Annie et Muriel dans la brume

EdA - Jacques Duchateau

Muriel Robin était l’invitée de Stéphane Bern samedi soir sur le plateau de C’est votre vie! (FR2). On connaît le principe de ces émissions: des larmes (beaucoup), du rire (beaucoup aussi, c’est «Robin Tsoin-Tsoin», pas Bertrand Cantat).

Et des conventions.

Il est convenu que tout le monde aime tout le monde. Il est convenu que l’invité doit fondre en larmes coûte que coûte. Chacun joue le jeu, avec plus ou moins de sincérité. Mais pendant quelques secondes au moins, il n’y a plus eu de doute: on avait envie de pleurer, justement parce que quelqu’un ne jouait pas le jeu. C’est venu avec un bout de documentaire sur Annie Girardot, à qui Muriel Robin voue une infinie dévotion. L’actrice est alors déjà bien malade. Mais elle peut encore parler.
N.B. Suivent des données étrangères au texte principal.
(* ===== verification/Acl.v ===== *)
(** * quipu: access control lists and search ACLs (acl_info.c, checkacl.c;
    h/quipu/attrvalue.h, entry.h, ds_search.h; selector_rank of
    dsap/common/searchacl.c)

    An entry, an attribute type and a count of results are addressed by
    integers, 0 being the null pointer, so that they are compared as the code
    compares them. The directory is not changed by a search: what is read of
    it is the class [Directory]. What a search changes is [sacls]: the blocks
    [result_count] and the AVL tree that holds their addresses; a count is
    changed in its block, not in the tree. *)

From S2P Require Import Prelude Conv Oid Convert Avl Dn.
From Stdlib Require Import Permutation Sorted.
Open Scope Z_scope.
Open Scope c_scope.

Definition ACL_NONE : Z := 0.
Definition ACL_DETECT : Z := 1.
Definition ACL_COMPARE : Z := 2.
Definition ACL_READ : Z := 3.
Definition ACL_ADD : Z := 4.
Definition ACL_WRITE : Z := 5.
Definition ACL_ENTRY : Z := 1.
Definition ACL_OTHER : Z := 2.
Definition ACL_PREFIX : Z := 3.
Definition ACL_GROUP : Z := 4.
Definition SACL_SUBTREE : Z := 1.
Definition SACL_SINGLELEVEL : Z := 2.
Definition SACL_BASEOBJECT : Z := 4.
Definition SACL_UNSEARCHABLE : Z := 1.
Definition SACL_SEARCHABLE : Z := 2.
Definition SRA_BASEOBJECT : Z := 0.
Definition SRA_ONELEVEL : Z := 1.
Definition SRA_WHOLESUBTREE : Z := 2.

Record oid_table_attr : Type := OidTableAttr { ot_oid : option OIDentifier; ot_aliasoid : option OIDentifier; oa_syntax : Z }.

Record Ftype : Type := FtypeOf { ft_type : Z; ft_len : Z; ft_numstrs : Z; ft_inequstrs : list (list Z) }.

Record typedata : Type := Typedata { td_type : Z; td_limit : Z; td_nopartial : Z; td_access : Z; td_minkey : Z }.

(** [rc_types] is [None] before the first type, and where [realloc] failed. *)
Record result_count : Type := ResultCount { rc_base : Z; rc_count : Z; rc_numtypes : Z; rc_types : option (list typedata) }.

Definition set_count (rc : result_count) (n : Z) : result_count := ResultCount (rc_base rc) n (rc_numtypes rc) (rc_types rc).

Record sacls : Type := Sacls { rcs : list result_count; st_sacls : avlnode Z }.

Section Entries.
Context (V : Type).

Record acl_info : Type := AclInfo { acl_categories : Z; acl_selector_type : Z; acl_name : list (DN V) }.

Record saclinfo : Type := SaclInfo { sac_selector : Z; sac_name : list (DN V); sac_scope : Z; sac_access : Z;
  sac_types : list OIDentifier; sac_maxresults : Z; sac_minkeylength : Z; sac_zeroifexceeded : Z }.
(** The loop over the operands, given what is done with each. *)
Definition check_filterop_presrch (presrch : Filter X -> list Ftype -> cres (Z * presrch_error * Filter X * list Ftype)) :=
  fix loop (l : list (Filter X)) (ftlist : list Ftype) {struct l} : cres (Z * presrch_error * list (Filter X) * list Ftype) :=
    match l with
    | [] => Val (OK, NoError, [], ftlist)
    | ptr :: rest =>
        ' (i, err, ptr, ftlist) <- presrch ptr ftlist;;
        if negb (i =? OK) then Val (NOTOK, err, ptr :: rest, ftlist)
        else ' (i, err, rest, ftlist) <- loop rest ftlist;; Val (i, err, ptr :: rest, ftlist)
    end.

Fixpoint check_filter_presrch f (ftlist : list Ftype) : cres (Z * presrch_error * Filter X * list Ftype) :=
  match f with
  | FItem fi => ' (i, err, fi, ftlist) <- check_filteritem_presrch fi ftlist;; Val (i, err, FItem fi, ftlist)
  | FOp op l =>
      if (op =? FILTER_AND) || (op =? FILTER_OR) then
        ' (i, err, l, ftlist) <- check_filterop_presrch check_filter_presrch l ftlist;; Val (i, err, FOp op l, ftlist)
      else if op =? FILTER_NOT then
        match l with
        | f :: rest => ' (i, err, f, ftlist) <- check_filter_presrch f ftlist;; Val (i, err, FOp op (f :: rest), ftlist)
        | [] => UB
        end
      else Val (NOTOK, UnwillingToPerform, f, ftlist)
  end.
(** The tracked histories after an analysis, on every path. *)
Lemma analyze_safety_tracking db now message session_id w :
  session_crisis_history
    (snd (analyze_safety (SafetyService db now) message session_id w))
  = _update_session_crisis_tracking now session_id
      (level_of db w message session_id) (type_of message)
      (session_crisis_history w).
Proof.
  rewrite analyze_safety_SafetyService. cbv zeta.
  destruct (5 <=? level_of db w message session_id); [ | reflexivity ].
  destruct (log_crisis_event db _); reflexivity.
Qed.

Lemma run_call_bounded w c : bounded w -> bounded (run_call w c).
Proof.
  unfold bounded, run_call. rewrite analyze_safety_tracking.
  apply update_tracking_bounded.
Qed.

Lemma run_calls_bounded calls : forall w, bounded w -> bounded (run_calls calls w).
Proof.
  induction calls as [|c calls IH]; intros w Hw; cbn.
  - exact Hw.
  - apply IH, run_call_bounded, Hw.
Qed.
On lui montre une photo. Elle hésite. Cherche un nom. Elle dit «Ah… Je la connais. Ces yeux… » De l’index, elle caresse timidement le visage sur la photo. «C’est pas ma fifille, non…» Et finit par trouver. «Muriel Robin! Celle-là, alors, je l’adore. Jamais tourné avec elle. Mais j’aurais bien aimé…» Le plus délicat des hommages a surgi des brumes denses d’Alzheimer.